Após 15 meses de alta, roubos de carga caem em setembro em São Paulo

Bruno Ribeiro

São Paulo

Após 15 meses consecutivos de alta, os registros de roubos de carga tiveram queda de 15,9% no Estado de São Paulo no mês de setembro, segundo dados da Secretaria Estadual da Segurança Pública divulgados nesta quarta-feira, 25. A queda foi de 905 ocorrências em setembro de 2016 para 759 no último mês.

A principal queda foi na capital, onde a redução foi de 24,9%. No interior e no litoral do Estado, a redução de casos foi de 12,4%. Entretanto, nas 38 cidades da Grande São Paulo (a capital paulista excluída), os registros se mantiveram em alta e, no mês passado, cresceram 5,24%.

As cidades da Grande São Paulo se mantém mais violentas do que na capital e no interior. A região metropolitana registrou, em setembro, uma taxa de 9,8 assassinatos para cada 100 mil habitantes, a maior do Estado. Na capital, a taxa no último mês foi de 6,69 homicídios para cada 100 mil habitantes. Interior e litoral tiveram, juntos, uma taxa de 8,41 casos para esse grupo de moradores. Para a Organização das Nações Unidas (ONU), há uma epidemia de assassinatos quando esta taxa fica em 10 casos para cada 100 mil habitantes.

O secretário da Segurança Pública, Magino Alves, destacou a queda no total de homicídios no Estado ao apresentar as estatísticas criminais. Segundo o governo Geraldo Alckmin (PSDB), o mês de setembro teve redução de 6,1% nos assassinatos do Estado, ou 266 registros, ante um total de 283 casos no mês de setembro de 2016.

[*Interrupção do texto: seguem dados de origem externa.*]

(* ===== verification/Prelude.v ===== *)
(** * Prelude: the vocabulary shared by every component, and the guide to the library.

    ** The program

    The library models the Go services under [src/services]: a wallet service, a
    ledger, an identity verification service, a saga orchestrator that carries a
    payment through them, a payment processor in front of an external rail, and the
    transactional outbox, the Kafka consumers and the dead letters between them; in front
    of them an HTTP gateway, and behind them a service that notifies the users.
    A payment is a saga: verification is checked, the sender's wallet is debited, a
    ledger reservation is made, a [payment.execute] command goes through the outbox to
    the processor, and the result ([payment.completed], [payment.failed]) confirms the
    reservation or cancels it and refunds the debit.  A fraud worker may flag a
    payment, which then waits for an operator.

    ** How code is modelled

    Code that talks to a database or to another service is a program ([prog] below)
    over a state: every statement and every call is a round trip, and a schedule says
    which round trips are lost before or after the other side acted.  Transactions
    work on a copy that [commit] publishes.  So "under any faults" in a theorem means
    for every schedule, and a theorem that a handler succeeds assumes the schedule is
    empty of faults.  A handler runs to its end before the next one starts: the row
    locks of the source are not needed in the model and what two handlers would do to
    each other inside one another's transactions is not modelled.  Machine integers are
    [Z] with the wrap-around of their width; times are nanoseconds since the year 1 in
    UTC; [timestamptz] columns keep microseconds.  JSON is kept as documents; where the
    bytes matter the class [JsonText] gives each document its text, and its law is
    assumed only of the documents [json_ok] accepts.  Identifiers from the database
    ([Postgres]), the text of UUIDs ([Uuid]), clocks, the broker, the trace library and
    the payment rail are classes; their laws state what the services rely on, and the
    example files give instances that satisfy them.

    ** The files, and what they model

    - [Prelude]: integers, fallible results, programs, faults; [wp], [refines] (an
      operation against a pure specification), [triple] (any faults), [yields] and
      [lands] (no faults).
    - [GoStrings], [Base64], [Mime], [GoTime], [Decimal], [Duration], [Flag], [Rfc3339],
      [Mux], [Json]: what the code uses of Go's [strings], [encoding/base64], [mime],
      [time], [strconv], [flag], [net/http] and [encoding/json].
    - [Config]: [internal/config].  [Mtls]: [internal/mtls].  [Telemetry]: the labels and
      attributes of [internal/telemetry].
    - [Domain]: [internal/domain].  [Database]: the tables of [db/migrations] and the
      statements of [internal/repo/queries].  [Outbox], [Publisher]: [internal/outbox].
    - [Kafka], [DeadLetter], [Consumer], [Redrive], [RedriveCli]: the broker's log and
      the trace headers of [internal/telemetry], [internal/deadletter], the loop the
      consumers share, with their [Run] over what the broker's polls return,
      [cmd/dlq-redrive] and its command line.  [Subscriptions]: the consumer each service
      builds, its topics and its handler.
    - [WalletRepo], [LedgerRepo], [LedgerPages]: [internal/repo/wallets.go].
      [WalletService]: [internal/wallet].  [LedgerConsumer]: [internal/ledgerconsumer].
      [Accounts]: every request to wallets and ledger, in any order.  [Delivery]: the
      wallet's events from its outbox to the broker.  [LedgerReads]: the fraud history,
      the velocity metrics, the ledger's read handlers with the texts of their cursors,
      and the gateway's ledger client.
    - [Verification]: [internal/verification] over its Postgres store;
      [VerificationMemory]: its store for tests.
    - [Grpc], [WalletServer], [LedgerServer], [VerificationServer]: the gRPC servers.
    - [SagaTypes], [SagaStore], [Orchestrator], [FraudReview]: [internal/saga] and
      [internal/event/fraud.go].  [SagaConsumer]: [internal/sagaconsumer].
      [SagaServer]: [internal/sagagrpc] and the gateway's client of it.
    - [RateLimiter], [Gateway], [GatewayWallet]: the gateway's limiter, its
      authentication with the payment and review routes, and the wallet, transfer,
      ledger and verification routes with their clients.  [GatewayRouter]: the routes
      that [cmd/gateway] puts together.  [DevToken]: [devtools/devtoken], against the
      gateway's authentication.
    - [WalletApi]: [internal/handler] and [internal/service], the wallet API without the
      gateway.  [ApiAgreement]: the comparison of the two.
    - [Notification]: [internal/notification].  [Loadgen]: [internal/loadgen].
    - [Platform]: the orchestrator's gRPC clients connected to the modelled servers.
    - [Processor], [Rail], [ProcessorConsumer]: [internal/paymentprocessor].
    - [SagaSafety], [SagaRuns], [SagaFlow], [SagaAudit], [SagaKeeping]: the proofs about
      the saga.  [Workers]: the goroutines of the orchestrator that reap overdue reviews
      and sweep the audit trail, over the ticks of their tickers.  [FraudEvents]: the
      fraud events the orchestrator publishes against their schemas.  [Settlement]: the
      orchestrator and the processor with their outboxes between them.
    - [Process], [Commands], [Startup]: the entry points under [cmd], each a sequence of
      steps that acquire, start, wait and release, and what they guarantee together.
      [Migrations]: the migrations of [internal/repo] with the advisory lock, for several
      services starting at once.
    - [Smoke]: gateway, orchestrator, processor and rail as one stack that can be run, the
      tools under [devtools] that test such a stack, and the accounts [cmd/loadgen] seeds
      in one.
    - [Fixtures], [JsonExamples], [KafkaExamples], [SagaExamples], [ProcessorExamples],
      [SettlementExamples], [GatewayExamples], [GatewayWalletExamples],
      [NotificationExamples], [SmokeExamples]: concrete
      instances, the theorems applied to them, and runs in which the code does otherwise
      than its comments say.

    ** What the theorems show

    - Wallets and ledger: each operation refines its specification under every fault
      schedule ([transfer_atomic], [debit_atomic], [compensate_atomic],
      [confirm_atomic], [append_atomic]), so it happens entirely or not at all;
      repeating a debit debits once; over any requests money is conserved, no balance
      leaves its range, the ledger keeps double entry, a reservation settles once;
      following the cursors reads every entry once and ends.
    - Verification: a decision is final and announced once, the manual mode
      verifies nobody without an approval, and the store of the tests answers as the
      store of the service does.
    - Saga: over all runs, with the other services' clients acting in between, a
      payment is never both refunded and settled, at most one command per payment is
      issued, ended sagas stay ended, every saga moves along the transitions; the
      handlers do what they are for when nothing is lost; the audit trail has no
      duplicates and the sweeper removes exactly what has expired; a review that is
      overdue is rejected at the next tick, and every fraud event that is published is
      one its schema accepts.  The saga is proved
      against the classes [RemoteContract] and [ConfirmsAsked], which [Platform]
      discharges for the modelled services; invariants of the handlers go through the
      class [Upkeep], with an instance for each of them.
    - Events: what the outbox marks as published is on the broker, enough batches
      drain it, an acknowledged record has its effect or its dead letter, a dead-letter
      topic is redriven as it was with at most one record repeated, the redrive command
      does no more than its line says, a transfer ends up in the ledger, and consuming any topic
      contents is a run of the orchestrator.
    - Processor: one result per payment, which is the rail's, bounded retries, every
      valid command answered; and the whole way of a payment from the saga to the rail
      and back.  The two services together, under any loss, reordering and repetition:
      the ledger confirms only payments for which the rail completed a charge of what
      their sagas ordered, and the rail is asked for nothing else.
    - Gateway and wallet API: a request can only do what its token allows, over all the
      routes of each server; a wallet is shown to its owner alone, a statement read page
      by page through the gateway is complete, the two servers answer alike, and the
      rate limiter lets through what its rate says.
    - Start-up and transport: the settings a service starts with are usable, every
      command acquires before it serves and releases in the reverse order whatever fails,
      migrations are applied by one service at a time and once, and with mutual TLS on no
      handshake goes without it while the certificates rotate.
    - Notification: what was acknowledged was sent or is a dead letter, and amounts
      are printed so that they read back.  Load generator: its counters add up in every
      order of its goroutines.
    - Tools: the smoke test of phase 3 and the drill probe pass on the modelled stack,
      evaluated from the request to the rail and back, and the smoke test of phase 2
      cannot pass on any.

    ** Bounds and fuel

    [FraudReview.Sweep], whose source loops until a batch comes back short, takes fuel:
    [sweep_removes_exactly_expired] shows that as many batches as there are rows, plus
    one, are enough.  So do [LedgerPages.read_pages] and [GatewayWallet.read_statement],
    clients that follow cursors: [pages_read_everything] and [statement_is_complete] show
    that one request more than there are entries is enough.  The loop of the processor is recursive on its backoffs, the parsers
    on their texts, and the polls of [Smoke] on the ticks that fit before their deadline.

    ** What is not modelled

    Telemetry spans, samplers and exporters, the command of the load generator, and what
    [devtools/phase4_smoke] asks Prometheus, Jaeger and Grafana are input and output around
    the modelled code, as are the lines [cmd/dlq-redrive] prints; the code under [gen] is generated;
    the SQL of the migrations is not interpreted, the tables are taken as the migrations
    leave them.  [json.Marshal] and the database are
    taken to accept every value the services write: texts with NUL bytes or broken UTF-8
    and years beyond 9999 are outside the model, and so are request paths with percent
    escapes.  The Python agents and the web client under [src/app] and [src/web] are
    other programs. *)

From stdpp Require Export base tactics list gmap strings option numbers.
From Stdlib Require Export ZArith Lia.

Também nos casos de homicídio, a capital teve um porcentual de queda maior do que nas demais cidades da região metropolitana. O município de São Paulo reduziu em 14,7% os registros de assassinatos, ante uma queda de 6,45% na região metropolitana.

Alves, entretanto, não fez análises sobre as causas dessa diferença entre a capital e as cidades vizinhas. "É difícil (explicar)", disse.

Associações representantes de servidores da Polícia Civil vêm reclamando da falta de agentes na corporação nos últimos meses. O secretário foi questionado se, com menos policiais nas delegacias, haveria possibilidade de haver mais espera e, assim, menos registros de crimes por parte da população.

O secretário afirmou que não houve mudanças no esquema de funcionamento das delegacias, com eventual fechamento de unidades à noite ou nos fins de semana, que justificasse uma eventual redução de queixas de crimes feitas à Polícia. Mas anunciou que, no mês de novembro, cerca de 1.300 novos policiais civis devem ingressar no serviço público, após a conclusão da formação na academia da polícia.